Costa Rica no quiere creer en su ciencia
La ciencia puede generar bienestar y riqueza, un hecho conocido, pero no entendido ni apreciado en Costa Rica. Así lo indica el Informe Estado de la Ciencia, la Tecnología y la Innovación del 2014: el país del “pura vida” enfrenta, desde hace décadas, una impotencia estructural para construir una institucionalidad sólida en ciencia, tecnología e innovación.
Esta situación se refleja en múltiples dimensiones, empezando por su continuo descenso en el Índice Global de Innovación de la Organización Mundial de la Propiedad Intelectual (OMPI): del puesto 55 en el 2019, al 68 en el 2022 y el 72 en el 2025. Lamentablemente, se invierte apenas 0,29% del PIB en investigación y desarrollo (I+D), un monto muy bajo, insuficiente para poder insertarse en sectores de frontera tecnológica y competir en una economía global cada vez más basada en el conocimiento, caracterizada por una infraestructura científica extremadamente robusta y sistemas consolidados en I+D.
Además, se esperaba que la Ley CHIPS and Science, de Estados Unidos, impulsara fuertemente la manufactura avanzada de microchips en Costa Rica; no obstante, las condiciones geopolíticas presentes muestran un impacto bastante menor que el proyectado.

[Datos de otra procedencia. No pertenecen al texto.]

Lemma tables_fields r parent p a s st :
  within r st -> starts_from parent (fs_layout s) st ->
  wlp (fold_lay (instance_field LT p a) s (fields (members info)))
    (fun s' st' => within r st' /\ starts_from parent (fs_layout s') st') (fun _ => True) st.
Proof.
  intros Hin Hst. apply (wp_fold _ (fun _ s' st' => within r st' /\ starts_from parent (fs_layout s') st')); [done|].
  intros pre f rest s1 st1 _ [Hin1 Hst1]. unfold instance_field. destruct (is_static f); [by lay_step|]. lay_step.
  eapply wp_mono; [| |apply HLT, Hin1]; [|done]. intros t st2 Hcall. cbv beta.
  destruct (place_field p a s1 f t) as [s2 o] eqn:Ep. apply place_field_table in Ep as [Ev Es]. do 3 lay_step.
  pose proof (within_call _ _ _ Hin1 Hcall) as Hin2. assert (still st2 (set_offset (f_id f) o st2)) as Hs by done.
  split; [by eapply within_still|]. eapply starts_from_still; [exact Ev|exact Es|exact Hs|apply Hin2|].
  by eapply starts_from_call.
Qed.

(** *** The table of the class *)

Lemma no_child r st c p :
  within (r, true) st -> userData st !! c = Some p -> p_inLayout p = false -> ~ parent_edge h depth c info.
Proof.
  intros [Hok _ Hr] Hp Hl He. destruct (to_parent _ _ _ _ _ _ _ (ts_table _ _ _ _ _ _ Hok c p ltac:(done) Hp Hl) _ He) as (pq & Hpq & Hlq & _).
  unfold table_of_class in Hr. rewrite Hpq in Hr. apply (inj Some) in Hr. unfold table_part in Hr. congruence.
Qed.

(** The records stay, and the indexes of other classes' methods. *)
Record slots_only (st st' : Engine) : Prop := {
  so_user : userData st' = userData st;
  so_index m : method_owner m <> info -> index_of st' m = index_of st m;
}.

Adicionalmente, nuestra nación ya no puede apoyarse en esquemas tradicionales de cooperación. Desde el 2025, el país es oficialmente catalogado como de renta alta, con un ingreso nacional bruto per cápita de $15.620. Al ser miembro de la OCDE y con ese nivel de ingreso, ya no puede aspirar a recibir donaciones en ciencia y tecnología como un país de renta media; ahora debe generar y evidenciar capacidades propias para ganar socios estratégicos, inversión en innovación y alianzas de investigación. Estas alianzas deben ser abiertas, sin restricciones geopolíticas o ideológicas.

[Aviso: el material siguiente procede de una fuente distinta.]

Lemma small_methods_ok : methods_ok small_heap small_members small_method_owner.
Proof.
  split; [..|done].
  - intros c m. unfold small_members. small_cases c; simpl; rewrite ?elem_of_cons, elem_of_nil; intros Hm;
      repeat (destruct Hm as [->|Hm]; [done|]); done.
  - intros c. unfold small_members. small_cases c; simpl; repeat constructor; rewrite ?elem_of_cons, elem_of_nil; lia.
  - intros c. unfold small_members. by small_cases c.
  - intros c. unfold ILClassNeedsExpansion. cbn. unfold small_class. by small_cases c.
Qed.

(** The state after the layout of the class 0x40. *)
Definition laid_out : option (LayoutInfo * Engine) :=
  match small_layout 8 0x40 (new_engine small_heap) with Some (Done l st) => Some (l, st) | _ => None end.
Definition laid_out_state : Engine := default (new_engine small_heap) (snd <$> laid_out).
Definition laid_out_layout : LayoutInfo := default top_layout (fst <$> laid_out).

Lemma laid_out_eq : small_layout 8 0x40 (new_engine small_heap) = Some (Done laid_out_layout laid_out_state).
Proof. vm_compute. reflexivity. Qed.

Lemma LayoutClass_refines_witness :
  layouts_ok (PF := x86_64) (LS := sizes_x86_64) small_heap 3 small_members (fun _ => false) laid_out_state /\
  exists o, class_layout_is (PF := x86_64) (LS := sizes_x86_64) small_heap 3 small_members (fun _ => false) 0x40
    (instance_part laid_out_layout) o.
Proof.
  exact (LayoutClass_refines (PF := x86_64) (LS := sizes_x86_64) small_heap 3 small_members small_method (fun _ => false)
    small_field_owner 8 0x40 (new_engine small_heap) _ small_metadata_ok sizes_x86_64_ok (new_layouts_ok _ _ _ _) laid_out_eq).
Defined.

Lemma layout_loop_refused_witness : ~ exists l st', small_layout 8 0x70 (new_engine small_heap) = Some (Done l st').
Proof.
  intros (l & st' & E). revert E.
  apply (layout_loop_refused (PF := x86_64) (LS := sizes_x86_64) small_heap 3 small_members small_method (fun _ => false)
    small_field_owner 8 0x70 _ l st' small_metadata_ok sizes_x86_64_ok (new_layouts_ok _ _ _ _)).
  apply tc_once. right. exists (instance_of 8 (0x70 + 3)), (0x70 + 3). split; [by left|done].
Defined.

Lemma laid_out_layouts_ok :
  layouts_ok (PF := x86_64) (LS := sizes_x86_64) small_heap 3 small_members (fun _ => false) laid_out_state.
Proof.
  eapply (layout_done (PF := x86_64) (LS := sizes_x86_64) small_heap 3 small_members small_method (fun _ => false)
    small_metadata_ok sizes_x86_64_ok 8 0x40 (new_engine small_heap)); [apply new_layouts_ok|exact laid_out_eq].
Qed.

(** The record of the class 0x30 and the layouts that it starts from. *)
Definition record_0x30 : ClassPrivate := default new_private (userData laid_out_state !! 0x30).

Lemma base_0x30 :
  class_base (PF := x86_64) (LS := sizes_x86_64) small_heap 3 small_members (fun _ => false) 0x30 top_layout.
Proof. right. exists 0x10, []. split; [by vm_compute|]. exists 3%nat. by vm_compute. Qed.

Lemma types_0x30 :
  field_types (PF := x86_64) (LS := sizes_x86_64) small_heap 3 small_members (fun _ => false) 0x30
    [simple_layout (4, 4) false; simple_layout (1, 1) false; simple_layout (8, 8) false].
Proof. repeat constructor; exists 1%nat; by vm_compute. Qed.

Lemma laid_out_fields_placed_witness :
  exists o, Forall (fun fo => field_offset laid_out_state !! fst fo = Some (snd fo)) o /\ map fst o = [1; 2; 4] /\
    well_placed 0 16 8 [(4, 4); (1, 1); (8, 8)] (map fst (map snd o)).
Proof.
  destruct (laid_out_fields_placed (PF := x86_64) (LS := sizes_x86_64) small_heap 3 small_members (fun _ => false)
    small_field_owner laid_out_state 0x30 record_0x30 top_layout _ small_metadata_ok sizes_x86_64_ok laid_out_layouts_ok
    ltac:(vm_compute; reflexivity) ltac:(vm_compute; reflexivity) eq_refl base_0x30 types_0x30) as (o & H1 & H2 & H3 & _).
  exists o. split; [exact H1|split; [exact H2|]]. apply H3. vm_compute. reflexivity.
Defined.

Definition small_classes : gset Z := {[0x10; 0x20; 0x30; 0x40; 0x50]}.

Lemma small_closed : closed small_heap 3 small_members small_classes.
Proof.
  split.
  - intros c p Hc. revert Hc. unfold small_classes. rewrite !elem_of_union, !elem_of_singleton.
    intros [[[[-> | ->] | ->] | ->] | ->]; vm_compute GetParentClass; intros [= <-]; set_solver.
  - intros c l i Hc. revert Hc. unfold small_classes. rewrite !elem_of_union, !elem_of_singleton.
    intros [[[[-> | ->] | ->] | ->] | ->]; vm_compute interface_classes; intros E Hi; simplify_eq; rewrite ?elem_of_cons, elem_of_nil in Hi; try (by destruct Hi); destruct Hi as [-> | []]; set_solver.
  - intros c f Hc. revert Hc. unfold small_classes. rewrite !elem_of_union, !elem_of_singleton.
    intros [[[[-> | ->] | ->] | ->] | ->]; cbn; rewrite ?elem_of_cons, elem_of_nil; intros Hf;
      repeat (destruct Hf as [->|Hf]; [|]); try done; intros s k; vm_compute ILTypeStripPrefixes; intros [= <-];
      vm_compute; try discriminate; intros _ [= <-]; reflexivity.
  - intros c s. cbn. unfold small_class. by small_cases c.
  - intros c. unfold ILClassNeedsExpansion. cbn. unfold small_class. by small_cases c.
Qed.

Lemma small_interfaces_end : interfaces_end small_heap 3 small_class_rank.
Proof. split; [intros c i Hi; eapply (ac_class _ _ _ _ _ small_acyclic); by right|apply (ac_class_depth _ _ _ _ _ small_acyclic)]. Qed.

Lemma LayoutClass_ends_witness : small_layout 10 0x40 (new_engine small_heap) <> None.
Proof.
  apply (LayoutClass_ends (PF := x86_64) (LS := sizes_x86_64) small_heap 3 small_members small_method (fun _ => false)
    small_classes small_class_rank 10 0x40 (new_engine small_heap) small_closed small_interfaces_end eq_refl).
  - set_solver.
  - vm_compute. lia.
Defined.

(** The virtual method 1 of Object, ToString, is overridden in 0x30 by method 2. *)
Lemma virtual_slots_match_witness :
  exists m', p_vtable record_0x30 !! Z.to_nat (index_of laid_out_state 1) = Some m' /\
    method_matches small_heap 3 small_method m' 1.
Proof.
  destruct (virtual_slots_match (PF := x86_64) (LS := sizes_x86_64) small_heap 3 small_members small_method (fun _ => false)
    small_method_owner _ _ _ 8 0x40 (new_engine small_heap) laid_out_layout laid_out_state small_methods_ok small_acyclic
    (new_tables_ok _ _ _ _) laid_out_eq) as [_ H].
  apply (H 0x30 record_0x30 0x10 1); [vm_compute; reflexivity..| |left|reflexivity].
  apply rtc_once. exists 0x10. split; vm_compute; reflexivity.
Defined.

Lemma GetTypeSize_fits_witness :
  GetTypeSize (PF := x86_64) (LS := sizes_x86_64) 3 small_members small_method (fun _ => false) 0 ILType_Int64
    (new_engine small_heap) = Some (Done 1 (new_engine small_heap)).
Proof.
  destruct (GetTypeSize_fits (PF := x86_64) (LS := sizes_x86_64) 3 small_members small_method (fun _ => false) 0
    (new_engine small_heap) eq_refl) as [H _].
  exact (H ILType_Int64 V_I8 eq_refl).
Defined.

(** ** Limits of layouts

    Two behaviours of layout.c at its limits, computed on small images: the
    size of an object wraps around in 32 bits, and a class stays laid out when
    the layout of its parent, which had called for it, fails. *)

(** An engine without records for an image without linked classes, type
    specifications and signatures of other kinds. *)
Definition plain_heap (class : Z -> ILClass_object) : Heap :=
  mk_heap (fun _ => mk_type_object 0 0 0 0 0 0 0 [] 0 0 0 0) class 0 (Some 1) (fun _ => None) (fun _ => None) (fun _ => None).

Abbreviation plain_layout members :=
  (LayoutClass (PF := x86_64) (LS := sizes_x86_64) 3 members small_method (fun _ => false)).

(** ** Sizes *)

(** The value types 0x1000, 0x1010, 0x1020, ...: the first has two fields of
    type Int64 and each of the others two fields of the one before. *)
Definition nested_class (c : Z) : ILClass_object := some_class None 0x101 "Nested" None [].
Definition nested_members (c : Z) : Members :=
  let type := if c =? 0x1000 then ILType_Int64 else c - 0x10 + 3 in
  mk_members [instance_of c type; instance_of (c + 1) type] [] [] None.

Definition nested_layout (k : nat) : option (Z * Z) :=
  match plain_layout nested_members 100 (0x1000 + 0x10 * Z.of_nat k) (new_engine (plain_heap nested_class)) with
  | Some (Done l _) => Some (l_size l, l_alignment l)
  | _ => None
  end.

(** Sizes of objects wrap around in 32 bits.  Value types with two fields
    of the value type before them double in size from 16 bytes; the layout of
    the one with 2 ^ 31 bytes is right, and the one of the next, with 2 ^ 32
    bytes, succeeds with the size zero, where no field fits. *)
Theorem layout_size_wraps :
  Forall (fun k => nested_layout k = Some (2 ^ (4 + Z.of_nat k), 8)) (seq 0 28) /\
  nested_layout 28 = Some (0, 8).
Proof. split; [repeat constructor|]; vm_compute; reflexivity. Qed.

(** ** A parent whose layout has failed *)

(** Base 0x10 with two static fields, one of the value type Derived 0x20, whose
    parent is Base, and one of the value type Loop 0x30, which contains itself;
    D2 0x40, whose parent is Derived and which implements the interface 0x50. *)
Definition orphan_class (c : Z) : ILClass_object :=
  if c =? 0x20 then some_class None 1 "Derived" (Some 0x10) []
  else if c =? 0x40 then some_class None 1 "D2" (Some 0x20) [0x50]
  else if c =? 0x50 then some_class None 0x21 "I" None []
  else some_class None 1 "C" None [].
Definition orphan_members (c : Z) : Members :=
  if c =? 0x10 then mk_members [static_of 1 (0x20 + 3); static_of 2 (0x30 + 3)] [] [] None
  else if c =? 0x30 then mk_members [instance_of 3 (0x30 + 3)] [] [] None
  else mk_members [] [] [] None.

Abbreviation orphan_layout := (plain_layout orphan_members 20).

(** A class can outlive its parent's record.  The layout of Base lays out
    Derived for a static field and then fails at another static field, so that
    Base has no record and Derived keeps its own; a later layout of a class
    that inherits from Derived and implements an interface follows the null
    pointer that Base has in place of a record. *)
Theorem orphan_crashes :
  exists st, orphan_layout 0x10 (new_engine (plain_heap orphan_class)) = Some (Failed st) /\
    userData st !! 0x10 = None /\ _ILLayoutAlreadyDone st 0x20 = true /\
    orphan_layout 0x40 st = Some Crashed.
Proof.
  eexists. split; [vm_compute; reflexivity|]. repeat split; vm_compute; reflexivity.
Qed.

Tampoco favorece la aplicación de normativas como la Ley General de Contratación Pública (N.º 9986) y el Decreto Ejecutivo 44659-S, el cual regula los insumos denominados RUOS (siglas en inglés de Research Use Only, ‘solo para investigación’), al introducir nuevas barreras administrativas y operativas que afectan la labor de investigación en entidades públicas y privadas, especialmente en biociencias.
Asimismo, según indica Cinde, entre el 2022 y el 2025 se produjo una “desaceleración histórica” en el empleo generado por multinacionales, con unos 30.000 puestos menos respecto al periodo 2018-2021, una seria advertencia, especialmente porque Costa Rica ostenta el salario básico más alto de America Latina, razón para enfocarnos en actividades intensivas en conocimiento.

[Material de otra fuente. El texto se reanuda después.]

(* ===== verification/ImageMethods.v ===== *)
(** * Methods of an image

    The verifier and the CVM coder over the metadata image (Metadata.v) and over
    the layouts of the engine (Layout.v), with nothing left to a parameter but
    the sizes of the platform: a method of integer code is verified to a verdict,
    and when it is accepted, its bytecode does what the code says. *)
From Stdlib Require Import ZArith Lia String.
From stdpp Require Import base list option numbers gmap strings.
From S2P Require Import Prelude Opcodes Cvm Interp JumpMask Scan Coder CoderBranch Types Metadata MetadataProps CoderVar CoderSetup Verify VerifyVar VerifyBranch ILSpec CvmProps CvmOps CoderProps Refine RefineBlock ILVars CoderLabels Frame VarSound SetupFrame MethodFlow MethodLoop Method MethodTotal MetadataLibrary Layout LayoutTheorems Verdict.
Import OpTable.

Local Open Scope Z_scope.

Section Image.
Context {PF : Platform} {LS : LayoutSizes}.
Variables (h : Heap) (depth : nat) (signature_of : Z -> Z).
Variables (members : Z -> Members) (method_at : Z -> ILMethod) (ILImageIsSecure : Z -> bool).
Variables (fuel : nat) (engine : Engine).

#[local] Instance TL : TypeLibrary := metadata_library h depth signature_of.

(** The sizes that the coder gets from the layout of types.  For the types of
    integer variables a layout leaves the engine as it was, so that the coder
    asks the same engine every time. *)
Definition image_size (type : Z) : Z :=
  match Layout.GetTypeSize depth members method_at ILImageIsSecure fuel type engine with
  | Some (Done n _) => n
  | _ => 0
  end.

#[local] Instance CC : ILCoder ILCVMCoder := cvm_coder image_size.
#[local] Instance CB : ILBranchCoder ILCVMCoder := cvm_branch_coder image_size.
#[local] Instance CV : ILVarCoder ILCVMCoder := cvm_var_coder image_size.

(** An image that loading has left in order, on a platform where long integers
    have eight bytes. *)
Record image_fine (link_rank class_rank rank : Z -> nat) : Prop := {
  if_ranks : library_ranks h depth link_rank class_rank rank;
  if_methods m : complex_type (signature_of m) = true /\ method_kind (t_kind h (signature_of m)) = true;
  if_long : fst ffi_type_uint64 = 8;
}.

Lemma image_sizes_fine : fst ffi_type_uint64 = 8 -> sizes_fine image_size.
Proof. intros H8 type t Ht. unfold image_size. by rewrite (integer_type_size _ _ _ _ _ _ _ _ H8 Ht). Qed.

(** A method with integer variables and integer code. *)
Record integer_method (signature : MethodSig) (returnType : Z) (mem : list Z) (walk : nat) (sg : il_sig) : Prop := {
  im_sig : sig_fine signature sg;
  im_void : sig_void sg = (returnType =? ILType_Void);
  im_bytes : Forall is_byte mem;
  im_size : Z.of_nat (length mem) * 3 <= 0x100000000;
  im_code : integer_code walk mem 0 (Z.of_nat (length mem)) = true;
  im_annotations p : 0 <= p < Z.of_nat (length mem) -> ~ wraps mem p;
}.

Context {link_rank class_rank rank : Z -> nat}.
Hypothesis Himage : image_fine link_rank class_rank rank.

Lemma image_types_apart : method_types_apart.
Proof. apply metadata_types_apart. exact (if_methods _ _ _ Himage). Qed.

(** The set-up and an accepting verdict make a compiled method. *)
Lemma image_compiled signature returnType mem walk sg unsafe maxStack owner coder0 coder ck stf :
  integer_method signature returnType mem walk sg -> 0 <= maxStack -> labelList coder0 = [] ->
  CVMCoder_Setup image_size false coder0 signature = Some (coder, ck) ->
  verify_method depth unsafe maxStack returnType (vars_of signature owner) mem (Z.of_nat (length mem)) coder = Ret stf ->
  CVM_POSN (v_coder stf) < 0x80000000 ->
  compiled image_size depth unsafe maxStack returnType signature owner mem walk sg coder ck stf.
Proof.
  intros [Hsig Hvoid Hb Hs Hcode _] Hms Hl Hset Hver Hpos. pose proof (image_sizes_fine (if_long _ _ _ Himage)) as Hsz.
  destruct (setup_sound image_size coder0 _ _ Hsz Hsig) as (coder1 & ck1 & Hset1 & Hdone & Hl1).
  rewrite Hset in Hset1. injection Hset1 as <- <-. split; [done|done|by exists coder0|]. split; try done; [|by rewrite Hl1].
  split; [apply (sf_params _ _ Hsig)|apply (sf_locals _ _ Hsig)|by eapply setup_layout|apply image_types_apart].
Qed.

End Image.


(** The method of the example of Method.v in the small image, called with 3. *)
Abbreviation small_engine := (new_engine method_heap).
Abbreviation small_size :=
  (image_size (PF := x86_64) (LS := sizes_x86_64) 6 small_members small_method (fun _ => false) 0 small_engine).
#[local] Instance small_library : TypeLibrary := metadata_library method_heap 6 small_signature.

Lemma small_image_fine :
  image_fine (LS := sizes_x86_64) method_heap 6 small_signature small_link_rank small_class_rank small_rank.
Proof. split; [exact method_heap_ranks|by intros m|reflexivity]. Qed.

Lemma sum_integer_method : integer_method (PF := x86_64) sum_signature ILType_Int32 sum_code 20 sum_sig.
Proof.
  split; [exact sum_sig_fine|reflexivity|repeat constructor; unfold is_byte; lia|vm_compute; discriminate|reflexivity|].
  intros p Hp [Hw _]. revert Hw. cbn in Hp.
  assert (exists k, p = Z.of_nat k /\ (k < 14)%nat) as (k & -> & Hk) by (exists (Z.to_nat p); lia).
  do 14 (destruct k as [|k]; [by vm_compute|]). lia.
Qed.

Competir en manufactura de bajo o medio costo ya no es factible; la única ruta sostenible es edificar un ecosistema científico sólido capaz de generar innovación, propiedad intelectual y productos de alto valor agregado. Por ello, no ayuda la orientación actual del Micitt, centrada esencialmente en tecnologías de información, dejando de lado disciplinas estratégicas como biociencias, materiales avanzados o salud.
Adicionalmente, existe un reto cultural, pues persiste una baja autoestima colectiva respecto a la capacidad de científicos costarricenses para producir conocimiento con gran impacto en la sociedad. Esto reduce la prioridad de actores gubernamentales y empresariales hacia a la investigación y el desarrollo, creando un círculo vicioso: la falta de confianza se traduce en falta de inversión, y esta, a su vez, en menos resultados palpables.
Las ofensas y descalificaciones constantes dirigidas a las universidades públicas por parte de figuras de alto perfil político contribuyen a erosionar aún más la percepción social de estas instituciones, las cuales constituyen la principal infraestructura científica del país; de esta forma, se debilita su legitimidad frente a la ciudadanía y se dificultan los esfuerzos por atraer inversión extranjera directa orientada a I+D. El resultado es un aumento de la diáspora científica: la mezcla de baja inversión, trabas institucionales y falta de oportunidades impulsa a investigadores y profesionales altamente capacitados a desarrollarse en el exterior, profundizando el atraso nacional en I+D.
Finalmente, en el plan de gobierno de la mandataria electa, Laura Fernández, se aspira a posicionar a Costa Rica como “un país líder en innovación”, pero el entorno actual –institucional, normativo, presupuestario y cultural– muestra grandes retos que deben atenderse para que nos encaminemos hacia una economía de alto valor agregado, sustentada en un ecosistema científico sólido, diversificado y resiliente.
mirojas@itcr.ac.cr
Miguel Rojas Chaves es director de la Escuela de Biología del Instituto Tecnológico de Costa Rica (TEC).